The cases at bar, however, concern, chiefly if not solely, the power of a town to borrow money, and how that power must be exercised to bind the inhabitants of the town to answer therefor out of their individual property.

That a town, in the absence of statute or constitutional restriction, has power to borrow money for a legal town purpose and within the limits of that purpose, without special statute authority, is now conceded. If money is needed for the performance of a town duty and the state has not commanded an assessment of taxes for it, the majority of the inhabitants of a town acting in a legal town meeting under a sufficient warrant can bind all the inhabitants in determining to borrow part, and even all, of the money rather than raise it at once from taxes. Clark v. School District, 3 R. I. 199; Baileyville v. Lowell, 20 Maine, 178; Belfast Bank v. Stockton, 72 Maine, 522; Brown v. Winterport, 79 Maine, 305. But this power of a town to borrow money is strictly limited to money necessary for the discharge of its legal liabilities. It is limited In amount as well as in purpose, and it must be exercised by the town in town meeting upon proper warrant, and by vote [372]*372either authorizing the act of borrowing before hand, or afterward ratifying the prior act. It is not enough that the money was paid to some town officer and by him used in discharging some legal duty or liability of the town. A highway surveyor cannot borrow money, and expend it on the roads within his jurisdiction, and thereby bind the town to repay the money. There must be legal action in legal town meeting before the town becomes legally liable. Such is now the established law in this state. Otis v. Stockton, 76 Maine, 506; Brown v. Winterport, 79 Maine, 305; Hurd v. St. Albans, 81 Maine, 343. Such is also the law in Massachusetts whence we derived our town system. Dickinson v. Conway, 12 Allen, 487; Railroad National Bank v. Lowell, 109 Mass. 214; Agawam Bank v. South Hadley, 128 Mass. 503; Brown v. Melrose, 155 Mass. 587. See also Bloomfield v. Charter Oak National Bank, 121 U. S. 121.
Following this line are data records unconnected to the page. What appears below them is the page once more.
Lemma new_table_grows :
  grows root (r :: fl) s fl (set_k_mem m' (set_k_freelist f s)) /\
  same_ptes root s (set_k_mem m' (set_k_freelist f s)) /\
  table_at m' root (dpath ++ [i]) = Some r.
Proof.
  destruct new_parent as (Hdt & Hdp & Hix). pose proof (ps_wf _ _ _ Hps) as Hwf. split; [split|split].
  - by exists m', f.
  - split; [apply (ps_ready _ _ _ Hps)|exact new_free| |].
    + apply (pt_wf_add (k_mem s) m' root d i r dpath); auto using new_fresh, new_entry, new_zero, new_rest.
    + simpl. intros p [Ht| ->]%new_is_table; [|done]. intros Hin. apply (ps_disj _ _ _ Hps p Ht). by right.
  - exists [r]. split; [done|]. intros p. simpl. by rewrite new_is_table, list_elem_of_singleton.
  - intros x Hx Hy. simpl. unfold m'. rewrite mget_store64_out, mget_memset_out, Hm; [done| |lz| |].
    + apply Hy. left.
    + apply (Hy r). left.
    + intros Hin%entry_in_page; [|done]. by apply (Hx d).
  - intros va. apply (pte_of_add (k_mem s) m' root d i r dpath); auto using new_fresh, new_entry, new_zero, new_rest.
  - rewrite (table_at_add (k_mem s) m' root d i r dpath); auto using new_fresh, new_entry, new_zero, new_rest.
    by rewrite decide_True.
Qed.

End NewTable.

(** The [else] branch of the loop of [walk]: a new table, or no memory. *)
Lemma walk_alloc root fl s dpath d i (k : Z -> M Z) :
  pt_state root fl s -> path_ok (dpath ++ [i]) -> table_at (k_mem s) root dpath = Some d ->
  next_table (k_mem s) d i = None ->
  let run := (pg <- kalloc;; if pg =? 0 then ret 0 else
    memset_m pg 0 PGSIZE;; write64 (d + 8 * i) (Z.lor (PA2PTE pg) PTE_V);; k pg) s in
  (fl = [] /\ run = Ok 0 s) \/
  (exists r fl' s', fl = r :: fl' /\ run = k r s' /\ grows root fl s fl' s' /\ same_ptes root s s' /\
     table_at (k_mem s') root (dpath ++ [i]) = Some r).
Proof.
  intros Hps Hpath Hd Hnone run. pose proof (kalloc_ok s fl (ps_ready _ _ _ Hps) (ps_inv _ _ _ Hps)) as Hk.
  destruct fl as [|r fl]; [left; split; [done|]; unfold run; erewrite bind_ok by exact Hk; done|right].
  destruct Hk as (m & f & Hk & Hi' & Hrp & Hrn & _ & Hm). pose proof (page_ok_bounds r Hrp) as Hrb.
  destruct (new_table_grows root d i r f fl dpath s m) as (Hg & Hsp & Ht); try done.
  do 3 eexists. split; [done|]. split; [|split; [exact Hg|split; [exact Hsp|exact Ht]]].
  unfold run. erewrite bind_ok by exact Hk. destruct (Z.eqb_spec r 0) as [|_]; [lia|].
  unfold memset_m, write64. rewrite !bind_modify. reflexivity.
Qed.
The town treasurer is not the town’s financial agent, and has no /power whatever, as such, to bind the inhabitants of the town to repay money borrowed by him for the town and used by him in discharging liabilities of the town. He has no more power than a highway surveyor in this respect. He is unlike the cashier of a bank or the treasurer of a trading corporation. He is simply a public officer charged, by law not by the town, with the duty of receiving and guarding the public money and disbursing it upon lawful warrant. See cases last above cited and also Abbott v. North Andover, 145 Mass. 484.

When, however, a town has the power to borrow money, it may borrow through an agent appointed for that purpose, and may appoint its treasurer such agent.